BE – Que projetos da empresa você destacaria?
RC –
Rio Branco, no Acre, é uma cidade bem “ciclável” e o prefeito atual colocou muita importância no transporte coletivo. Então, desenhamos terminais, projetamos uma operação do sistema de transporte. Antes, se você estava na Zona Oeste e queria ir para a Norte, tinha obrigatoriamente que passar pelo centro. Hoje, os cinco terminais se espalharam pela cidade e dá para ir diretamente de uma zona à outra e dali pegar um micro-ônibus ou usar uma bicicleta. Rio Branco foi a primeira cidade do mundo a implantar um planejamento cicloviário antes do caos do trânsito, por uma questão social. Além das bicicletas públicas em Rio Branco, destacaria a ciclovia da avenida Faria Lima e o projeto cicloviário da USP, ambos em São Paulo, a ciclovia de Fortaleza – uma super referência nacional pelo Ministério das Cidades –, e o planejamento cicloviário de Brasília e de Salvador.

A foto mostra o mesmo homem da foto de capa, vestindo calça jeans, camisa azul-claro, blazer cinza-escuro e sapatênis bordô, parado, de costas, em cima da bicicleta, aguardando o sinal da ciclovia que está à sua frente abrir. Ao seu redor, avenidas movimentadas com carros e pedestres.

Ricardo no trajeto de casa para o trabalho, em São Paulo: olhar técnico para entender o que a população intui sobre a cidade (F. Pepe Guimarães/Believe.Earth)

BE – O que é importante levar em conta na hora de criar soluções de mobilidade?
RC –
A gente tem um trabalho que considero técnico e heurístico, que é a percepção mais intuitiva de como resolver um problema. Estando na cidade, eu faço um primeiro diagnóstico a partir das minhas sensações. Depois, começamos uma análise secundária com as informações da prefeitura e com as que a gente capta. Fazemos o que chamamos de mapas afetivos, consultando as pessoas. Elas desenham em mapas por qual motivo gostam de uma rua e não de outra – e percebemos que, às vezes, uma rua que ninguém dá importância é a preferida de muita gente. Por quê? Com olhar técnico, tentamos entender o que a população intui: se é a arborização do local, se é a ausência de fiação, se é a calçada. Então, a nossa metodologia olha primeiro para as pessoas e a relação delas com a cidade. E cada cidade tem características, conotações regionais e sociais completamente diferentes.
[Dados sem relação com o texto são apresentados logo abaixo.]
(** On a word that is no key of the dictionary the estimate is the
    number of vowel runs, and at least 1. *)
Lemma count_syllables_fallback (word : string) :
  dict !! Py.lower word = None →
  count_syllables dict word
  = Ok (Z.max 1 (Py.len (Spec.vowel_runs (Py.lower word)))).
Proof.
  intros Hnone. unfold count_syllables. rewrite Hnone.
  now rewrite vowel_loop_vowel_runs.
Qed.

(** On a key of the dictionary the estimate is the number of phonemes of
    the first variant that end in a digit. *)
Lemma count_syllables_dictionary (word : string) variant rest :
  dict !! Py.lower word = Some (variant :: rest) →
  Spec.variant_ok variant = true →
  count_syllables dict word
  = Ok (Py.len (List.filter Spec.final_is_digit variant)).
Proof.
  intros Hsome Hok. unfold count_syllables. rewrite Hsome.
  simpl. now rewrite stressed_sounds_filter.
Qed.

(** With a dictionary of the data model the estimator is the
    specification's. *)
Lemma count_syllables_spec (word : string) :
  Spec.dict_ok dict →
  count_syllables dict word = Ok (Spec.syllables dict word).
Proof.
  intros Hdict. unfold Spec.syllables.
  destruct (dict !! Py.lower word) as [variants|] eqn:Hlook.
  - pose proof (map_Forall_lookup_1 _ _ _ _ Hdict Hlook) as Hok.
    destruct (entry_ok_first _ Hok) as (variant & rest & -> & Hv).
    now apply count_syllables_dictionary with (rest := rest).
  - now apply count_syllables_fallback.
Qed.

(** C5. [count_syllables] follows the algorithm of the specification on
    the lower-cased word: on a key of the dictionary it returns the number
    of phonemes of the first variant whose final character is a digit
    (the phonemes being non-empty), and otherwise the number of maximal
    runs of vowels, floored at 1; so with a dictionary of the data model it
    is the specification's [syllables].  For words absent from the
    dictionary, "cat" has 1 syllable and "happy" has 2 (the runs "a" and
    "y"). *)
Theorem count_syllables_follows_algorithm (word : string) :
  (∀ variant rest,
     dict !! Py.lower word = Some (variant :: rest) →
     Spec.variant_ok variant = true →
     count_syllables dict word
     = Ok (Py.len (List.filter Spec.final_is_digit variant)))
  ∧ (dict !! Py.lower word = None →
       count_syllables dict word
       = Ok (Z.max 1 (Py.len (Spec.vowel_runs (Py.lower word)))))
  ∧ (Spec.dict_ok dict →
       count_syllables dict word = Ok (Spec.syllables dict word))
  ∧ (dict !! "cat" = None → count_syllables dict "cat" = Ok 1)
  ∧ (dict !! "happy" = None →
       count_syllables dict "happy" = Ok 2
       ∧ Spec.vowel_runs "happy" = ["a"; "y"]).
Proof.
  split; [apply count_syllables_dictionary |].
  split; [apply count_syllables_fallback |].
  split; [apply count_syllables_spec |].
  split.
  - intros H. now rewrite count_syllables_fallback by exact H.
  - intros H. split; [| reflexivity].
    now rewrite count_syllables_fallback by exact H.
Qed.

End Syllables.

Lemma count_syllables_follows_algorithm_witness :
  count_syllables Sample.cmu "Cat" = Ok (Spec.syllables Sample.cmu "Cat")
  ∧ count_syllables ∅ "happy" = Ok 2.
Proof.
  split.
  - apply (proj1 (proj2 (proj2
      (count_syllables_follows_algorithm Sample.cmu "Cat")))).
    unfold Sample.cmu. apply map_Forall_insert_2; [exact I |].
    apply map_Forall_singleton. exact I.
  - apply (proj2 (proj2 (proj2 (proj2
      (count_syllables_follows_algorithm ∅ "happy"))))).
    apply lookup_empty.
Defined.

(** On the fallback path the estimate is at least 1. *)
Lemma count_syllables_fallback_floor
    (dict : gmap string (list (list string))) (word : string) :
  dict !! Py.lower word = None →
  ∃ n, count_syllables dict word = Ok n ∧ 1 ≤ n.
Proof.
  intros H. eexists. split.
  - now apply count_syllables_fallback.
  - lia.
Qed.
Lemma guessdatetimefstr_valid loc d l x all_day rest :
  guessdatetimefstr loc d l = (Ok (x, all_day), rest) ->
  valid_datetime x = true.
Proof.
  intros H. apply first_match_ok in H. destruct H as (fn & l' & I & E).
  unfold grammars in I. simpl in I.
  destruct I as [I|[I|[I|[I|[I|[]]]]]]; inversion I; subst.
  - eapply datefstr_year_valid; exact E.
  - eapply datetimefstr_valid; exact E.
  - eapply timefstr_day_valid; exact E.
  - eapply datefstr_year_valid; exact E.
  - eapply datetimefstr_valid; exact E.
Qed.

Lemma resolve_end_valid loc o s all_day l e rest :
  valid_datetime s = true ->
  resolve_end loc o s all_day l = (Ok e, rest) -> valid_datetime e = true.
Proof.
  intros V. unfold resolve_end.
  destruct (guessdatetimefstr loc s l) as [[[x ad]|err] r] eqn:E.
  - intros H. inversion H; subst. eapply guessdatetimefstr_valid; exact E.
  - destruct err; try discriminate.
    intros H. inversion H.
    destruct all_day; eapply add_timedelta_valid; eassumption.
Qed.

End Valid.

(** ** The repair of a timed event *)

(** Lines 212-216 on an end that is before the start: the end gets the
    date of the start and keeps its hour and minute; when that is still
    before the start, one day is added. *)
Lemma repair_timed (s e : datetime) :
  valid_datetime s = true -> valid_datetime e = true ->
  dt_lt e s = true ->
  let e1 := combine (dt_date s)
                    (mktime (t_hour (dt_time e)) (t_minute (dt_time e)) 0 0)
  in
  repair false s e = (if dt_lt e1 s then add_timedelta e1 1 0 else Ok e1).
Proof.
  intros Vs Ve L.
  destruct s as [[y m d] ts], e as [de [h mi sec us]].
  unfold repair, repair_before_start. simpl.
  rewrite L. simpl. unfold new_datetime, combine.
  assert (V1 : valid_datetime (mkdt (mkdate y m d) (mktime h mi 0 0))
               = true).
  { unfold valid_datetime in *. simpl in *.
    apply andb_prop in Vs. destruct Vs as [Vd _].
    apply andb_prop in Ve. destruct Ve as [_ Vt].
    rewrite Vd. simpl.
    apply valid_time_spec in Vt. apply valid_time_spec. simpl in *. lia. }
  rewrite V1. reflexivity.
Qed.

(** ** The recurrence rule *)

Lemma recurrence_unsupported loc o :
  unsupported_repeat o = true ->
  recurrence loc o = (Raise FatalError, [msg_invalid_repeat]).
Proof.
  unfold unsupported_repeat, recurrence.
  destruct (repeat o) as [rep|]; [|discriminate].
  intros H. apply andb_prop in H. destruct H as [H1 H2].
  rewrite H1. apply negb_true_iff in H2. rewrite H2. reflexivity.
Qed.

End Assembler.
BE – Vale a pena buscar inspiração em outros países?
RC –
O mundo está ficando cada vez mais igual e eu acho que deveria se tornar diferente. O que é confortável para mim não é para um europeu. Por exemplo, por que a ciclovia é vermelha nos países do Norte da Europa? Porque aquela pintura emborrachada, na neve, aumenta a frenagem da bicicleta e favorece a refração do gelo. Ou seja, através do gelo é possível ver o vermelho. Aqui, o pigmento dessa cor tampa os poros do asfalto e prejudica a frenagem. Deveria ser de outra cor. A gente copia errado. É preciso entender o que levou o tomador de decisão europeu a fazer aquela opção e entender se cabe para a nossa realidade, em vez de simplesmente seguir o modelo. Devemos usar a nossa criatividade em nosso benefício. Quando oferecemos uma solução, muitas vezes o poder público nos questiona: “mas isso existe na Europa?”. Não, não existe em lugar nenhum e é por isso que vai dar certo por aqui. A gente mostra que vai causar impacto positivo, salvar vidas, trazer um benefício para a cidade, mas enquanto aquilo não foi implantado em outros lugares, é muito difícil emplacar por aqui. As bicicletas corporativas que a gente desenvolveu para Rio Branco só ganharam mais notoriedade quando foram criadas na China.

BE – Você acha que essa é a principal barreira para as iniciativas?
RC –
Uma das principais barreiras é lidar com a falta de mérito para a inventividade brasileira. Não adianta procurarmos em outro continente, porque não vamos achar. Acredito que muito da solução está na gente, aqui no Brasil.